Conference: NeurIPS 2025 arXiv: 2510.20644 Code: https://github.com/ReubenDo/JSDlowerbound Area: Self-Supervised Learning / Information Theory Keywords: mutual information, Jensen-Shannon divergence, KL divergence, variational bound, representation learning

TL;DR

This paper derives the optimal tight lower bound of KL divergence in terms of JS divergence, \(\Xi(D_{\text{JS}}) \leq D_{\text{KL}}\), in the general case. It proves that training a discriminator by minimizing cross-entropy loss is equivalent to maximizing a guaranteed lower bound on mutual information, thereby providing the missing theoretical foundation for JSD-based discriminative representation learning methods. The tightness and practical utility of the bound are validated in MI estimation and the Information Bottleneck framework.

Background & Motivation

The central role of mutual information in representation learning: Mutual information (MI), as the standard measure of statistical dependence, serves as the theoretical cornerstone of numerous representation learning frameworks—from the Information Bottleneck to contrastive learning (CPC/SimCLR)—whose objectives can be formulated as maximizing or constraining MI. MI is defined as the KL divergence between the joint distribution and the product of marginals: \(I[U;V] = D_{\text{KL}}[p_{UV} \| p_U \otimes p_V]\).
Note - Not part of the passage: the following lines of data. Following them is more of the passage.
Lemma ipfix_message_length n fs : length fs = (n mod 512)%nat ->
IPFIX.mh_Length (ipfix_header n) =
  Z.of_nat (length (IPFIX.message_wire (ipfix_header n) (ipfix_sets fs))) /\
IPFIX.mh_Length (ipfix_header n) < 65536.
Proof using Type.
intros Hk. rewrite ipfix_length_word. pose proof (Nat.mod_upper_bound n 512 ltac:(lia)).
unfold IPFIX.message_wire. rewrite ipfix_sets_wire, !length_app, length_flows_wire, Hk,
  template_length, !length_be_split. unfold IPFIX.header_wire.
rewrite !length_app, !length_be_split. lia.
Qed.

Lemma ipfix_message_split msgs :
let k := (length msgs mod 512)%nat in
IPFIX.header_wire (ipfix_header (length msgs)) ++ concat (IPFIX.Set_wire <$> ipfix_sets msgs) =
IPFIX.message_wire (ipfix_header (length msgs)) (ipfix_sets (take k msgs)) ++
  concat (flow_wire PROTO_NUMS <$> drop k msgs).
Proof using Type.
intros k. unfold IPFIX.message_wire.
by rewrite !ipfix_sets_wire, <- (flows_wire_split k msgs), <- !app_assoc.
Qed.

(** The flows that the length word covers are read. *)
Lemma ipfix_message_reads fuel (s : basicSession AnyTemplate) n fs rest :
length fs = (n mod 512)%nat ->
(length (IPFIX.message_wire (ipfix_header n) (ipfix_sets fs)) <= fuel)%nat ->
exists m, IPFIX.Read fuel (IPFIX.message_wire (ipfix_header n) (ipfix_sets fs) ++ rest)
            (Some s) None =
          ((Some m, Some (AddTemplate s 0 (IPFIXTemplate ipfix_template))), Ok rest) /\
  concat (IPFIX.ds_Records <$> IPFIX.DataSets m) =
    (fun f => IPFIX.decoded_record builtin ipfix_template (values PROTO_NUMS f)) <$> fs.
Proof using Type.
intros Hk Hfuel. destruct (ipfix_message_length n fs Hk) as [Hl Hmax].
set (h := ipfix_header n) in *.
set (s0 := AddTemplate s 0 (IPFIXTemplate ipfix_template)).
set (m0 := (IPFIX.apply_Set builtin 0 (IPFIX.mkMessage h [] [] [] [], s)
             (IPFIX.Templates_set [ipfix_template] [])).1).
assert (GetTemplate s0 0 256 = Some (IPFIXTemplate ipfix_template)) as Hget
  by exact (GetTemplate_AddTemplate s 0 (IPFIXTemplate ipfix_template)).
destruct (ipfix_flows_ok m0 s0 fs Hget) as (Hok & m' & Hf & _ & _ & Hd).
assert (IPFIX.Sets_ok builtin 0 (IPFIX.mkMessage h [] [] [] [], s) (ipfix_sets fs)) as Hsets.
{ split; [|exact Hok]. split; [vm_compute; done|]. split_and!; [done| |simpl; lia].
  constructor; [apply ipfix_template_ok|constructor]. }
pose proof (ipfix_Read_wire builtin fuel h (ipfix_sets fs) s rest) as Hread.
specialize (Hread ltac:(by constructor) ltac:(done) Hl Hmax Hsets Hfuel).
change (foldl (IPFIX.apply_Set builtin (IPFIX.ObservationDomainID h))
  (IPFIX.mkMessage h [] [] [] [], s) (ipfix_sets fs))
  with (foldl (IPFIX.apply_Set builtin 0) (m0, s0) (ipfix_flow <$> fs)) in Hread.
rewrite Hf in Hread. exists m'. split; [exact Hread|]. exact Hd.
Qed.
The challenge of directly optimizing MI: In practice, directly optimizing MI is generally intractable. Existing variational lower bound (VLB) methods such as MINE (based on the Donsker-Varadhan representation) and NWJ provide optimizable lower bounds on MI but suffer from high variance, instability, and the need for adversarial training. InfoNCE yields a stable lower bound via contrastive learning but is constrained by batch size \(b\)—the estimate is upper-bounded by \(\log b\) and fails to capture high MI values.

The empirical success and theoretical gap of JSD-based optimization: In practice, many successful methods (e.g., Deep InfoMax) bypass direct KLD optimization and instead maximize the Jensen-Shannon divergence (JSD) between the joint distribution and the product of marginals, i.e., \(I_{\text{JS}}[U;V] = D_{\text{JS}}[p_{UV} \| p_U \otimes p_V]\). Due to its symmetry and boundedness (upper-bounded by \(\log 2\)), JSD optimization is more stable and does not require large batch sizes. Deep InfoMax's experiments show that JSD correlates well with true MI. However, a fundamental theoretical question remained unanswered: Does maximizing JSD truly maximize MI? What is the quantitative relationship between the two? Known inequalities—JSD ≤ MI (trivial; JSD is a weak lower bound of MI) and the Pinsker inequality \(D_{\text{KL}} \geq 2 D_{\text{JS}}\)—are either too loose or tight only in the low-MI regime, and neither provides a general tight quantitative connection.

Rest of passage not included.